* Input
★ ★ ★ ★ ★
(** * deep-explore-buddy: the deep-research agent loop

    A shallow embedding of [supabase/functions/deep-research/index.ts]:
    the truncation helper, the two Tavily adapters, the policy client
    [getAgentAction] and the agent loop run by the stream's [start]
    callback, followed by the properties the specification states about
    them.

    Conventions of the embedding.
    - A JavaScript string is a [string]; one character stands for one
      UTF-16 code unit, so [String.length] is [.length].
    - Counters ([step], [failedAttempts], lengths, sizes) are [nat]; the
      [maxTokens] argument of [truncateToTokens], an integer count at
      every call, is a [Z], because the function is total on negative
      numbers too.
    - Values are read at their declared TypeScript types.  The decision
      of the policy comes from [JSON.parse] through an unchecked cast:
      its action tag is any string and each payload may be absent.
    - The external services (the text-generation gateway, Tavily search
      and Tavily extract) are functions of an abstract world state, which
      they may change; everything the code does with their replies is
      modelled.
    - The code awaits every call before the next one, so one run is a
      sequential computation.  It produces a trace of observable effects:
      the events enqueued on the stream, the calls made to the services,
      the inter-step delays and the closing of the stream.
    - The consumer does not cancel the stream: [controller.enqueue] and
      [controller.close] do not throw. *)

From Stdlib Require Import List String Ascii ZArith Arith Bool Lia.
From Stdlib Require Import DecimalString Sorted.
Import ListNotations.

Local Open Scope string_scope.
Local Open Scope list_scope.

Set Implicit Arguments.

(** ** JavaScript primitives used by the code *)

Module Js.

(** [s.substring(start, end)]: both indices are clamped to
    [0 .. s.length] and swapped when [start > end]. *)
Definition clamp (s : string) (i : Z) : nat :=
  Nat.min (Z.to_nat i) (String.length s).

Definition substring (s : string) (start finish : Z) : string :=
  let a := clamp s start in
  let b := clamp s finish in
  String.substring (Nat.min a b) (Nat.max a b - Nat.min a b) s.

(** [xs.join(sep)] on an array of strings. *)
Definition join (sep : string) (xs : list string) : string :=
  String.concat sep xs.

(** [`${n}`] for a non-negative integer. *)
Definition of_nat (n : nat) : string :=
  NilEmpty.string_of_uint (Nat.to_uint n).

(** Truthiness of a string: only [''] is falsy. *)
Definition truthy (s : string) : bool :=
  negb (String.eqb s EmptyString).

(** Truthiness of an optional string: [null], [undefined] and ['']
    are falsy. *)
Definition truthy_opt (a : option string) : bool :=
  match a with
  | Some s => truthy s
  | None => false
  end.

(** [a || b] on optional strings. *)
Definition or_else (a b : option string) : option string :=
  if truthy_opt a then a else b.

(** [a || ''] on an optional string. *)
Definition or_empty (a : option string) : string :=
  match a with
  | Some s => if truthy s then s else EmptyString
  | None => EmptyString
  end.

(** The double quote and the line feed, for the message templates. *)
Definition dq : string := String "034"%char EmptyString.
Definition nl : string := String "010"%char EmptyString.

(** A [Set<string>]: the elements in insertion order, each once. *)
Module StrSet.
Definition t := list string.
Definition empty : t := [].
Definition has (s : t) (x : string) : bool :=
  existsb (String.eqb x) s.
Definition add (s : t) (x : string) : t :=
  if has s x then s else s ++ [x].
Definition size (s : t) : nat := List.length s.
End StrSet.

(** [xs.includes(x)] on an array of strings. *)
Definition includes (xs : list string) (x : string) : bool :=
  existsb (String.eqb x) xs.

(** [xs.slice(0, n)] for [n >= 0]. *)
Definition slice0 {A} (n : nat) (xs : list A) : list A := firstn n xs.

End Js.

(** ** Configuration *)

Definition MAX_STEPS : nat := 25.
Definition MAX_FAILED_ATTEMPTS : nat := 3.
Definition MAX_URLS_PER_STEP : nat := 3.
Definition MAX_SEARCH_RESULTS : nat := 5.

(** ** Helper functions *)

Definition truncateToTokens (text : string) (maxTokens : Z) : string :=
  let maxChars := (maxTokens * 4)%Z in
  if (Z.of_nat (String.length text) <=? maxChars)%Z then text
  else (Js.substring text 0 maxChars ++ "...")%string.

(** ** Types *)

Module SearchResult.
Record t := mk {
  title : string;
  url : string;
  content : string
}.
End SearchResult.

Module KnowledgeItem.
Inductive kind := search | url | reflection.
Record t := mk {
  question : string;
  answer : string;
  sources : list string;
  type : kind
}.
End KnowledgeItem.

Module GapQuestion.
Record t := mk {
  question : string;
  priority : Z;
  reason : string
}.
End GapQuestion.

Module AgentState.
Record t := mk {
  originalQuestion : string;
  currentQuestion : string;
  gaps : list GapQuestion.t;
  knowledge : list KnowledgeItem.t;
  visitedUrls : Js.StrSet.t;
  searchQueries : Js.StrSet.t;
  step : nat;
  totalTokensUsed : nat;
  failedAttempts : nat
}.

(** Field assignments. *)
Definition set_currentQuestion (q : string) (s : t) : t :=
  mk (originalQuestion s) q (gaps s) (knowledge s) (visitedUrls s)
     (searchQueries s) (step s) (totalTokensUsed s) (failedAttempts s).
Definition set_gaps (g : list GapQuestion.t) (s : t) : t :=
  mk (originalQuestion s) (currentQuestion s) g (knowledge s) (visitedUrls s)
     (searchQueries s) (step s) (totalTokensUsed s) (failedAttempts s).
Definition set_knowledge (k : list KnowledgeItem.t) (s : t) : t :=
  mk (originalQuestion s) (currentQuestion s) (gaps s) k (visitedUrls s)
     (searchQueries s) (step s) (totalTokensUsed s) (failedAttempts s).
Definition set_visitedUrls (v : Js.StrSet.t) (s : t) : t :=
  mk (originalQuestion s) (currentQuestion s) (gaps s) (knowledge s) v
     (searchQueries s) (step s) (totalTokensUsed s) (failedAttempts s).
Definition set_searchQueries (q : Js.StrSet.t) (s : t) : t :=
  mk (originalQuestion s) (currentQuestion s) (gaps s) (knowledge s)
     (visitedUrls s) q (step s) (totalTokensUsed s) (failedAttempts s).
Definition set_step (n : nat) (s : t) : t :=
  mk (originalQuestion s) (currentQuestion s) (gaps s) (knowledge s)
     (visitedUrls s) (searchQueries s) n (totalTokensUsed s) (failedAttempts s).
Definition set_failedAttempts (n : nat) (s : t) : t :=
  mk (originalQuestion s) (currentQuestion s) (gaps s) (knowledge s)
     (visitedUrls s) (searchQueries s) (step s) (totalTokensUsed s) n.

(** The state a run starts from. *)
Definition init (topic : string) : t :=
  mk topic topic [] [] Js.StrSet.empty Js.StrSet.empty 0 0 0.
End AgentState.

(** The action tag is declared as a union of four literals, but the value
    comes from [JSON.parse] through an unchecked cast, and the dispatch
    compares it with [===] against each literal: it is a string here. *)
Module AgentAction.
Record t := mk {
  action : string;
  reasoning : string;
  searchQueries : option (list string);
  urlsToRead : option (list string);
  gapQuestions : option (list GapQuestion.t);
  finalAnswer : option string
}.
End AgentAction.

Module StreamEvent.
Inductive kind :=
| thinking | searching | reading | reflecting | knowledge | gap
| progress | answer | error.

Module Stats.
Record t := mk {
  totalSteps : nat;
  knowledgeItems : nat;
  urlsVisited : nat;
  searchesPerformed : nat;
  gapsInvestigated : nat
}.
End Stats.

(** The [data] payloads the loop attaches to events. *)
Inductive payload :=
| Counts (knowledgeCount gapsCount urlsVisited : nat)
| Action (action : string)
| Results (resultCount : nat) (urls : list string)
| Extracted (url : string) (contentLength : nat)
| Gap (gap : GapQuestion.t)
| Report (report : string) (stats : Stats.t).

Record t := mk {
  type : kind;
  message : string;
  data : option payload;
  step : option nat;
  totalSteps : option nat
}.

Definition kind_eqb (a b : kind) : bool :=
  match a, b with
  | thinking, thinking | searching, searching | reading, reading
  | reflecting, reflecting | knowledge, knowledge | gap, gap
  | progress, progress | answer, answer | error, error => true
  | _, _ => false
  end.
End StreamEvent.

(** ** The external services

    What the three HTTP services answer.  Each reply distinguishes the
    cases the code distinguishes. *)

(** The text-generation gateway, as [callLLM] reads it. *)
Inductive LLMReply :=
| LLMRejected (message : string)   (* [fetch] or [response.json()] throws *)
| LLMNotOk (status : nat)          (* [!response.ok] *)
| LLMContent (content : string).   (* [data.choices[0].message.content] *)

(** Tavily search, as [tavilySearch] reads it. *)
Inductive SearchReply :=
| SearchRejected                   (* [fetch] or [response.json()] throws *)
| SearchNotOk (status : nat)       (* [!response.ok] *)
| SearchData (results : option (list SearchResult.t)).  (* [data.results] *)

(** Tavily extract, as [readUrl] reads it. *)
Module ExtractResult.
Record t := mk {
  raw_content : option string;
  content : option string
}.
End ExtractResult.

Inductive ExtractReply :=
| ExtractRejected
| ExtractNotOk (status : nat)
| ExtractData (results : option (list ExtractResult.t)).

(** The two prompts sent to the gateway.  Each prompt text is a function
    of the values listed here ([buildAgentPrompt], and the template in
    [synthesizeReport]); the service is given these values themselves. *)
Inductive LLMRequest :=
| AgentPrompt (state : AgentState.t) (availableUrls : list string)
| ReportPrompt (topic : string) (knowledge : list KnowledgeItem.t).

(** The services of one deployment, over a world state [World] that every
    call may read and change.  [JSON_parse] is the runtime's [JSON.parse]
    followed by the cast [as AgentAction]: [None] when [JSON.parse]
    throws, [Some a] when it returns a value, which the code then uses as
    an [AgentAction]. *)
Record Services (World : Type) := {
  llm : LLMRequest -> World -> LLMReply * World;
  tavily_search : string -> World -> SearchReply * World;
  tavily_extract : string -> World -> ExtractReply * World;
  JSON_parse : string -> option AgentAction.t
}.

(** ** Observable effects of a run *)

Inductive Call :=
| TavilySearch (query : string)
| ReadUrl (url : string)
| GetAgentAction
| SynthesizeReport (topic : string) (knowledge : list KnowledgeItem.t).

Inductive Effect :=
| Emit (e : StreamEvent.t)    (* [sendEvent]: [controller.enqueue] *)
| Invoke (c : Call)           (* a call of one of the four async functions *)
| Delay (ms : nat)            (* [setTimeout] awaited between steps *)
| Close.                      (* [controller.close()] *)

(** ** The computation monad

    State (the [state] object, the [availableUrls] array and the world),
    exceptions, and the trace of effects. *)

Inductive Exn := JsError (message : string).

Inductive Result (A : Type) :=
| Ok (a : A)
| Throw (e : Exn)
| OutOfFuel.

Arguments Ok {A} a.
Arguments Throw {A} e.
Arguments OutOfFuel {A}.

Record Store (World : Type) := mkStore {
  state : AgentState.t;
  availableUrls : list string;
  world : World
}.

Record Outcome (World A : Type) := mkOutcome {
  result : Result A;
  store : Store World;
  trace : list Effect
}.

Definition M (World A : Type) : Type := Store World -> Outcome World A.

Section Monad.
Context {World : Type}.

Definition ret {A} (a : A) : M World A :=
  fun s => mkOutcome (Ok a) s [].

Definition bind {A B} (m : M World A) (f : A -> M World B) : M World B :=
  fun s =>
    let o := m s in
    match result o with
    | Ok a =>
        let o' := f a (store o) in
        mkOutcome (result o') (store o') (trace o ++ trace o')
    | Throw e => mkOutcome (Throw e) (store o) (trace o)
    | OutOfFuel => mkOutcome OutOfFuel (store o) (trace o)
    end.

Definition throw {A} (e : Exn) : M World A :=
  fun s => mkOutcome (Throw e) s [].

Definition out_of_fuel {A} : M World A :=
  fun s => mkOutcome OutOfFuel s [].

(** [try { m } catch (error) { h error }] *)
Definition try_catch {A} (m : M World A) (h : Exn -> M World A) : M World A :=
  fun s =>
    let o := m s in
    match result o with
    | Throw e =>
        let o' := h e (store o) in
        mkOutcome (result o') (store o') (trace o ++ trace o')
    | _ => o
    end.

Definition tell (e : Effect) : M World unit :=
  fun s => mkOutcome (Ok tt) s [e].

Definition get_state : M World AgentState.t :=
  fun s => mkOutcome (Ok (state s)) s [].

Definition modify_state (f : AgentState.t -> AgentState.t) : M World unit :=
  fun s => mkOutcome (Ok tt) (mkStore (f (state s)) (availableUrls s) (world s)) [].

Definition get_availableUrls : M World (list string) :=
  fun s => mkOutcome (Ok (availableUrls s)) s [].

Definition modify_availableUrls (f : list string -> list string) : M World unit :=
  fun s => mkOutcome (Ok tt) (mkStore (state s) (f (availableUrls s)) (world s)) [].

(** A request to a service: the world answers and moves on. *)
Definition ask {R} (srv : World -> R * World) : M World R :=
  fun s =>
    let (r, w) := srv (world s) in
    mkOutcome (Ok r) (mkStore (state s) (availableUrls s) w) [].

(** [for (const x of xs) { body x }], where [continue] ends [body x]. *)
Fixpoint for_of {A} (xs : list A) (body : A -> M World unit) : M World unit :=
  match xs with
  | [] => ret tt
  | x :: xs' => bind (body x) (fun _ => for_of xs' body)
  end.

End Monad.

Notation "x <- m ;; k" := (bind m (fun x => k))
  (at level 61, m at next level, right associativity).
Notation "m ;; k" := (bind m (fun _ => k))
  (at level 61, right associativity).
★ ★ ★ ★ ★
* Assigned task
Print only the lines that run from the start of the listing to the line bearing "Conventions of the embedding."; please keep the first line and that last one, exactly as they appear.

* Solved exercise
(** * deep-explore-buddy: the deep-research agent loop

    A shallow embedding of [supabase/functions/deep-research/index.ts]:
    the truncation helper, the two Tavily adapters, the policy client
    [getAgentAction] and the agent loop run by the stream's [start]
    callback, followed by the properties the specification states about
    them.

    Conventions of the embedding.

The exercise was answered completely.